**** RECORDS PROVIDED ****

Lemma alike_toggle_timing : alike toggle_timing toggle_timing.
Proof.
  unfold toggle_timing. apply alike_bind; [|intros _].
  { apply (alike_display None (λ s, negb (sh_timing s))). intros s s' [[] _]. by f_equal. }
  apply alike_state. intros s s' Hp. rewrite (sv_timing s s' (proj1 Hp)). by apply alike_println.
Qed.

Lemma alike_clear_buffer :
  alike (_ ← modify (set_sh_buffer EmptyString); println "Query buffer cleared.")
        (_ ← modify (set_sh_buffer EmptyString); println "Query buffer cleared.").
Proof.
  apply alike_bind; [|intros; apply alike_println]. apply alike_modify.
  intros s s' ([] & H). split; [|done]. by split.
Qed.

Lemma alike_format_command v : alike (format_command v) (format_command v).
Proof.
  unfold format_command. apply alike_bind; [apply alike_fail|intros f].
  apply alike_bind; [|intros; apply alike_println].
  apply (alike_display (Some f) sh_timing). by intros s s' [[] _].
Qed.

Lemma alike_timing_command v : alike (timing_command v) (timing_command v).
Proof.
  unfold timing_command. destruct (parse_on_off v) as [b|]; [|apply alike_eprintln].
  apply alike_bind; [|intros; apply alike_println].
  by apply (alike_display None (λ _, b)).
Qed.

Lemma same_line_cases l l' :
  same_line l l' →
  (∃ c n v v', split_whitespace l = [c; n; v] ∧ split_whitespace l' = [c; n; v'] ∧
     (is_secret n = false → v = v')) ∨
  split_whitespace l = split_whitespace l'.
Proof.
  unfold same_line. destruct (split_whitespace l) as [|c [|n [|v [|]]]]; auto.
  destruct (split_whitespace l') as [|c' [|n' [|v' [|]]]]; auto.
  intros (<- & <- & H). left. by exists c, n, v, v'.
Qed.


(** ** Switching and listing *)

(** A switch to a target that does not exist, or whose engine does not answer,
    prints one line of error and keeps the session, the context and the display
    settings; only the metadata cache may have changed. *)
Lemma failed_switch_keeps_context name m s :
  match config_target config name with
  | None => True
  | Some target => ∃ e, (catalogs hash_properties (request_from_target target None)
      (moment_invocation m) (moment_done m) (sh_metadata s)).1 = Err e
  end →
  ∃ md line, use_target hash_properties config name m s
    = (Ok tt, set_sh_terminal (eprintln_to line (sh_terminal s)) (set_sh_metadata md s)).
Proof.
  intros H. unfold use_target, try_metadata. unfold_M.
  destruct (config_target config name) as [target|].
  - destruct H as [e H]. destruct (catalogs _ _ _ _ _) as [r md]. simpl in H. subst r.
    exists md. eexists. reflexivity.
  - exists (sh_metadata s). eexists. by destruct s.
Qed.

(** The listing of [\properties] reads the target's properties and what [\set]
    recorded: choosing another catalog changes the session, not the listing. *)
Theorem listing_misses_the_catalog c m s :
  in_sync s →
  match catalogs hash_properties (repl_metadata_request (sh_snapshot s) None)
      (moment_invocation m) (moment_done m) (sh_metadata s) with
  | (Ok available, _) => existsb (λ v, String.eqb (cat_name v) c) available = true
  | (Err _, _) => False
  end →
  ∃ s', use_catalog hash_properties c m s = (Ok tt, s') ∧
    snap_properties (sh_snapshot s') !! "catalog" = Some c ∧
    property_lines (sh_properties s') (sh_overrides s')
    = property_lines (sh_properties s) (sh_overrides s).
Proof.
  intros Hin Ha. unfold use_catalog. unfold mbind at 1, M_bind at 1, gets.
  unfold mbind at 1, M_bind at 1, on_metadata at 1, on.
  destruct (catalogs _ _ _ _ _) as [[available|e] md]; [|done]. simpl map_err. cbv iota.
  rewrite Ha. unfold mbind at 1, M_bind at 1.
  destruct (set_session_option_shape "catalog" c (set_sh_metadata md s) Hin)
    as (ss & snap & -> & _ & _ & _ & _ & _ & H5).
  eexists. split; [reflexivity|]. simpl. rewrite H5, lookup_insert_eq. done.
Qed.

(** An output format that does not exist ends the shell: [run] propagates the
    error of the command. *)
Lemma unknown_format_is_an_error v s e :
  OutputFormat_from_str v = Err e → format_command v s = (Err (OutputFailure e), s).
Proof. intros H. unfold format_command. unfold_M. by rewrite H. Qed.
End Secrets.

****

List each line of the records that holds the string "match".

*RESPONSE AREA:*
  match config_target config name with
  match catalogs hash_properties (repl_metadata_request (sh_snapshot s) None)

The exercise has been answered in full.